« Si Laurent Gbagbo doit être à
la CPI, alors tous les chefs d’Etats africains, de même que Sarkozy, doivent y
être. » Gildas LE LIDEC
Transformer un homme politique
ivoirien en une icône panafricaine ! L’intervention française en Côte d’Ivoire
en 2011 et la déportation de Laurent Gbagbo à La Haye a réussi ce tour de force
inattendu.
Et certes la perception africaine – dont
je ferai état ici – de la CPI et du procès qui va s’ouvrir est bien différente
de la version officielle de la Cour et de ceux qui la soutiennent. Le lieu, le
rituel, l’homme jugé lui-même : tout choque l’opinion au Sud du Sahara, qui en
a une vision très politique et remet ce procès dans le contexte d’un long temps
historique, celui de la domination et de l’humiliation.

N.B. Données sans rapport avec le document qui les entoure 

Lemma related_undisturbed t s s' p q :
  related t s p q -> undisturbed t s s' -> related t s' p q.
Proof.
  intros Hr Hu. destruct Hr as [p Hp|key v k Hl Hk|key v k Hl Hk Hm|key v k Hl Hk Hm Ha
    |key r k Hk|q Hq].
  - by apply related_between.
  - by apply related_session.
  - apply related_mutex; [done..|]. by apply Hu.
  - destruct (Hu key Hl Hm) as [Hm' Ha']. apply related_absent; auto.
  - by apply related_answered.
  - by apply related_crashed.
Qed.

(** A request that stops, stops in the server. *)
Lemma related_stop t s s' p q : related t s p q -> related t s' (stop p) (stop q).
Proof.
  assert (forall q : prog PaidE (result unit), related t s' crashed (stop q)) as Hc.
  { intros q'. apply related_crashed. by destruct q'. }
  intros Hr. destruct Hr as [p Hp|key v k _ _|key v k _ _ _|key v k _ _ _ _|key r k _|q Hq];
    [|apply Hc..]. destruct p as [a|m|X e k]; [by apply related_between..|].
  destruct e as [X e|X e]; [|apply Hc]. destruct e as [X e|id| |]; [|apply Hc..].
  destruct e; apply Hc.
Qed.

Lemma undisturbed_same t s s' :
  etcd_mutex (replica_etcd s') = etcd_mutex (replica_etcd s) ->
  (forall key, is_lock_key key = true -> etcd_mutex (replica_etcd s) key = Some t ->
     etcd_kvs (replica_etcd s) !! key = None -> etcd_kvs (replica_etcd s') !! key = None) ->
  undisturbed t s s'.
Proof. intros Hm Ha key Hl Ho. rewrite Hm. auto. Qed.

(** ** The requests of one operation *)

Context `{!EtcdKeysLaws, !EtcdServerLaws}.

(** A step of the server, or none: what the step of a replica corresponds to. *)
Definition matched (t : nat) (s : ReplicaState) (q : prog PaidE (result unit))
    (p' : prog ReplicaE (result unit)) (s' : ReplicaState) : Prop :=
  (shared_paid s' = shared_paid s /\ related t s' p' q) \/
  exists X (e : PaidE X) k x,
    q = Vis e k /\ paid_step t e (shared_paid s) x (shared_paid s') /\ related t s' p' (k x).

Definition step_ok (t : nat) (s : ReplicaState) (q : prog PaidE (result unit))
    (p' : prog ReplicaE (result unit)) (s' : ReplicaState) : Prop :=
  (forall u, u <> t -> undisturbed u s s') /\ matched t s q p' s'.

(** A storage request that etcd has answered. *)
Lemma paid_step_storage t {X} (e : StorageE X) s x e' :
  storage_contract e (etcd_kvs (replica_etcd s)) x (etcd_kvs e') ->
  paid_step t (PaymentEvent (StorageEvent e)) (shared_paid s) x
    (shared_paid (after_request t e' s)).
Proof. intros Hc. exists (shared_world (after_request t e' s)). split; [by eexists|done]. Qed.

(** A request that leaves the entries alone. *)
Lemma shared_paid_same t e s :
  etcd_kvs e = etcd_kvs (replica_etcd s) -> shared_paid (after_request t e s) = shared_paid s.
Proof.
  intros He. unfold shared_paid, shared_state, shared_world, after_request, next_owners. simpl.
  by rewrite He, decide_True.
Qed.

(** A storage request that is one request of etcd. *)
Lemma storage_step_ok t s {X} (e : StorageE X) (k : X -> prog PaidE (result unit)) r e' :
  (forall x, obedient_paid (k x)) -> permitted (StorageEvent e) ->
  etcd_mutex e' = etcd_mutex (replica_etcd s) ->
  storage_contract e (etcd_kvs (replica_etcd s)) r (etcd_kvs e') ->
  (forall key, is_lock_key key = true ->
     etcd_kvs (replica_etcd s) !! key = None -> etcd_kvs e' !! key = None) ->
  step_ok t s (storage_call e k) (over_etcd (k r)) (after_request t e' s).
Proof.
  intros Hk Hp Hm Hc Ha. split.
  - intros u _. apply undisturbed_same; [done|]. intros key Hl _. by apply Ha.
  - right. do 4 eexists. split; [done|]. split; [|by apply related_between].
    by apply paid_step_storage.
Qed.

Lemma same_etcd s e' :
  e' = replica_etcd s ->
  etcd_mutex e' = etcd_mutex (replica_etcd s) /\
  forall key, is_lock_key key = true ->
    etcd_kvs (replica_etcd s) !! key = None -> etcd_kvs e' !! key = None.
Proof. by intros ->. Qed.

Lemma step_Get t s key (k : result (option string) -> prog PaidE (result unit)) p' s' :
  (forall x, obedient_paid (k x)) ->
  program_step t (over_etcd (storage_call (SGet key) k)) s p' s' ->
  step_ok t s (storage_call (SGet key) k) p' s'.
Proof.
  intros Hk (x & (e' & [He Hx]%serve_documented & ->) & ->).
  destruct (same_etcd _ _ He) as [Hm Ha].
  assert (forall r, match r with Ok v => v = etcd_kvs (replica_etcd s) !! key | Err _ => True end ->
    step_ok t s (storage_call (SGet key) k) (over_etcd (k r)) (after_request t e' s)) as Hok.
  { intros r Hr. apply storage_step_ok; [done..|by rewrite He|done]. }
  destruct x as [vs|err]; [|by apply (Hok (Err err))]. rewrite Hx.
  destruct (etcd_kvs (replica_etcd s) !! key) as [v|];
    [by apply (Hok (Ok (Some v)))|by apply (Hok (Ok None))].
Qed.

Lemma step_GetByKeyPrefix t s prefix (k : result (list string) -> prog PaidE (result unit)) p' s' :
  (forall x, obedient_paid (k x)) ->
  program_step t (over_etcd (storage_call (SGetByKeyPrefix prefix) k)) s p' s' ->
  step_ok t s (storage_call (SGetByKeyPrefix prefix) k) p' s'.
Proof.
  intros Hk (x & (e' & [He Hx]%serve_documented & ->) & ->).
  destruct (same_etcd _ _ He) as [Hm Ha].
  destruct x as [vs|err]; (eapply (storage_step_ok t s (SGetByKeyPrefix prefix) k); [done..| |done]).
  - split; [by rewrite He|]. by rewrite <-range_values_prefix.
  - split; [by rewrite He|done].
Qed.

Lemma step_Put t s key value (k : result unit -> prog PaidE (result unit)) p' s' :
  (forall x, obedient_paid (k x)) -> is_lock_key key = false ->
  program_step t (over_etcd (storage_call (SPut key value) k)) s p' s' ->
  step_ok t s (storage_call (SPut key value) k) p' s'.
Proof.
  intros Hk Hl (x & (e' & Hx%serve_documented & ->) & ->).
  apply (storage_step_ok t s (SPut key value) k); [done..| | |].
  - by destruct Hx as [->|[_ ->]].
  - destruct x as [u|err], Hx as [->|[He ->]]; [done|done|by right|by left].
  - intros key' Hl' Hn. destruct Hx as [->|[_ ->]]; [|done]. simpl.
    rewrite lookup_insert_ne; [done|congruence].
Qed.

Lemma step_Delete t s key (k : result unit -> prog PaidE (result unit)) p' s' :
  (forall x, obedient_paid (k x)) ->
  program_step t (over_etcd (storage_call (SDelete key) k)) s p' s' ->
  step_ok t s (storage_call (SDelete key) k) p' s'.
Proof.
  intros Hk (x & (e' & Hx%serve_documented & ->) & ->).
  apply (storage_step_ok t s (SDelete key) k); [done..| | |].
  - by destruct Hx as [->|[_ ->]].
  - destruct x as [u|err], Hx as [->|[He ->]]; [done|done|by right|by left].
  - intros key' _ Hn. destruct Hx as [->|[_ ->]]; [|done]. simpl.
    by rewrite lookup_delete_None; right.
Qed.

Lemma step_CompareAndSwap t s key p n (k : result bool -> prog PaidE (result unit)) p' s' :
  (forall x, obedient_paid (k x)) ->
  program_step t (over_etcd (storage_call (SCompareAndSwap key p n) k)) s p' s' ->
  step_ok t s (storage_call (SCompareAndSwap key p n) k) p' s'.
Proof.
  intros Hk (x & (e' & Hx%serve_documented & ->) & ->).
  apply (txn_contract t key p n) in Hx as [Hc Hm].
  apply (storage_step_ok t s (SCompareAndSwap key p n) k); [done|done|by rewrite Hm|done|].
  intros key' _ Hn. destruct x as [[|]|e]; simpl in Hc.
  - destruct Hc as [Hp ->]. rewrite lookup_insert_ne; [done|congruence].
  - by destruct Hc as [_ ->].
  - destruct Hc as [->|[Hp ->]]; [done|]. rewrite lookup_insert_ne; [done|congruence].
Qed.

(** ** The requests of put-if-absent *)

(** A request that leaves the entries alone, and the mutexes of others. *)
Lemma quiet_step_ok t s q p' e' :
  etcd_kvs e' = etcd_kvs (replica_etcd s) ->
  (forall u key, u <> t -> etcd_mutex (replica_etcd s) key = Some u -> etcd_mutex e' key = Some u) ->
  related t (after_request t e' s) p' q ->
  step_ok t s q p' (after_request t e' s).
Proof.
  intros He Hm Hr. split.
  - intros u Hu key _ Ho. simpl. rewrite He. auto.
  - left. split; [|done]. by apply shared_paid_same.
Qed.

Lemma step_session t s key value (k : result bool -> prog PaidE (result unit)) p' s' :
  (forall x, obedient_paid (k x)) -> is_lock_key key = true ->
  program_step t (over_etcd (storage_call (SPutIfAbsent key value) k)) s p' s' ->
  step_ok t s (storage_call (SPutIfAbsent key value) k) p' s'.
Proof.
  intros Hk Hl (x & (e' & ->%serve_documented & ->) & ->). destruct x as [u|err].
  - apply quiet_step_ok; [done..|]. by apply related_session.
  - eapply (storage_step_ok t s (SPutIfAbsent key value) k (Err err)); [done..|by left|done].
Qed.

(** The mutex is taken, or the call fails. *)
Lemma step_mutex t s key value (k : result bool -> prog PaidE (result unit)) p' s' :
  (forall x, obedient_paid (k x)) -> is_lock_key key = true ->
  program_step t (then_over (try! _ := trigger (EtcdMutexLock key) in
                             with_mutex key (read_and_write key value)) k) s p' s' ->
  step_ok t s (storage_call (SPutIfAbsent key value) k) p' s'.
Proof.
  intros Hk Hl (x & (e' & Hx%serve_documented & ->) & ->).
  assert (forall err, storage_contract (SPutIfAbsent key value) (etcd_kvs (replica_etcd s))
            (Err err) (etcd_kvs (replica_etcd s))) as Herr by by left.
  destruct Hx as [[Hfree ->]|[He ->]].
  - assert (forall u key', etcd_mutex (replica_etcd s) key' = Some u ->
      etcd_mutex (set_mutex key (Some t) (replica_etcd s)) key' = Some u) as Hm.
    { intros u key' Ho. simpl. rewrite decide_False; [done|congruence]. }
    destruct x as [u|err].
    + apply quiet_step_ok; [done|by intros; apply Hm|].
      apply related_mutex; [done..|]. simpl. by rewrite decide_True.
    + split; [intros u _; by intros key' _ Ho; split; [apply Hm|]|].
      right. do 4 eexists. split; [done|]. split; [|by apply (related_between _ _ (k (Err err)))].
      by apply paid_step_storage.
  - destruct x as [u|err]; [done|].
    by eapply (storage_step_ok t s (SPutIfAbsent key value) k (Err err)).
Qed.

(** The entry is read: a present one answers the call. *)
Lemma step_read t s key value (k : result bool -> prog PaidE (result unit)) p' s' :
  (forall x, obedient_paid (k x)) -> is_lock_key key = true ->
  etcd_mutex (replica_etcd s) key = Some t ->
  program_step t (then_over (with_mutex key (read_and_write key value)) k) s p' s' ->
  step_ok t s (storage_call (SPutIfAbsent key value) k) p' s'.
Proof.
  intros Hk Hl Ho (x & (e' & [-> Hx]%serve_documented & ->) & ->).
  assert (forall r, storage_contract (SPutIfAbsent key value) (etcd_kvs (replica_etcd s)) r
      (etcd_kvs (replica_etcd s)) ->
    step_ok t s (storage_call (SPutIfAbsent key value) k)
      (then_over (with_mutex key (Ret r)) k) (after_request t (replica_etcd s) s)) as Hans.
  { intros r Hr. split; [by intros u _; apply undisturbed_same|]. right. do 4 eexists.
    split; [done|]. split; [by apply paid_step_storage|by apply related_answered]. }
  destruct x as [vs|err]; [|by apply (Hans (Err err)); left]. subst vs.
  destruct (etcd_kvs (replica_etcd s) !! key) as [v|] eqn:Hv.
  - apply (Hans (Ok false)). split; [by eexists|done].
  - apply quiet_step_ok; [done..|]. by apply related_absent.
Qed.

(** The entry is written: nobody else has written it since it was absent. *)
Lemma step_write t s key value (k : result bool -> prog PaidE (result unit)) p' s' :
  (forall x, obedient_paid (k x)) -> is_lock_key key = true ->
  etcd_mutex (replica_etcd s) key = Some t -> etcd_kvs (replica_etcd s) !! key = None ->
  program_step t (then_over (with_mutex key (write_absent key value)) k) s p' s' ->
  step_ok t s (storage_call (SPutIfAbsent key value) k) p' s'.
Proof.
  intros Hk Hl Ho Ha (x & (e' & Hx%serve_documented & ->) & ->). split.
  - intros u Hu key' Hl' Ho'. destruct Hx as [->|[_ ->]]; [|done]. split; [done|]. simpl.
    intros Hn. rewrite lookup_insert_ne; [done|congruence].
  - right. set (r := match x with Ok _ => Ok true | Err err => Err err end).
    exists _, (PaymentEvent (StorageEvent (SPutIfAbsent key value))), k, r. split; [done|]. split.
    + apply paid_step_storage.
      destruct x as [u|err], Hx as [->|[He ->]]; [done|done|by right|by left].
    + destruct x as [u|err]; by apply (related_answered _ _ key r).
Qed.

(** The mutex is released. *)
Lemma step_release t s key r (k : result bool -> prog PaidE (result unit)) p' s' :
  obedient_paid (k r) ->
  program_step t (then_over (with_mutex key (Ret r)) k) s p' s' ->
  step_ok t s (k r) p' s'.
Proof.
  intros Hk (x & (e' & Hx%serve_documented & ->) & ->).
  apply quiet_step_ok; [by destruct Hx as [[_ ->]|[[_ ->]|[_ ->]]]| |by apply related_between].
  intros u key' Hu Ho. destruct Hx as [[Hown ->]|[[_ ->]|[_ ->]]]; [|done..]. simpl.
  rewrite decide_False; [done|congruence].
Qed.

(** ** All the steps *)

Lemma step_chain t s {X} (e : DaemonE X) k p' s' :
  match e with StorageEvent _ => False | _ => True end ->
  (forall x, obedient_paid (k x)) ->
  program_step t (over_etcd (Vis (PaymentEvent e) k)) s p' s' ->
  step_ok t s (Vis (PaymentEvent e) k) p' s'.
Proof.
  intros He Hk Hp.
  assert (s' = s /\ exists x, contract e (shared_world s) x (shared_world s) /\
    p' = over_etcd (k x)) as (-> & x & Hx & ->).
  { destruct e as [X e|id| |]; [done|..].
    - destruct Hp as (x & [-> Hx] & ->). split; [done|]. by exists x.
    - destruct Hp as (x & -> & ->). split; [done|]. by exists x.
    - destruct Hp as (x & [-> Hx] & ->). split; [done|]. by exists x. }
  split; [by intros u _; apply undisturbed_same|]. right. do 4 eexists.
  split; [done|]. split; [|by apply related_between, Hk].
  exists (shared_world s). split; [done|]. cbn [paid_state shared_paid].
  change (shared_world s) with (world (shared_state s)). by rewrite next_same.
Qed.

L'Occident juge l'Afrique. Mais, comme on se le
demandait déjà à Rome, « qui jugera les
juges ? ». Qui remettra en question la légitimité même de l'Europe, puisque
c’est d'elle dont il s'agit (les USA, la Russie ni la Chine n'étant membres de
la CPI), de juger des hommes politiques africains, mais aussi d'exploiter,
intervenir militairement, diplomatiquement, économiquement. De manière
accélérée pour la France, et dans la dernière décennie dans un vertige
d'escalade militaire et de recolonisation rampante dont on ne voit pas la fin :
Libye, Côte d'Ivoire, Mali, Centrafrique...et bientôt Libye à nouveau ?
A travers le contrôle des cinq pays sahéliens de
l’opération Barkhane, à travers ses bases militaires et ses coopérants d'un
autre âge, le complexe militaro-colonial engage notre pays dans une épreuve des
force de longue durée contre les djihadistes mais aussi les jeunes démocraties
africaines, sans plus de régulation démocratique ni de contre-pouvoirs.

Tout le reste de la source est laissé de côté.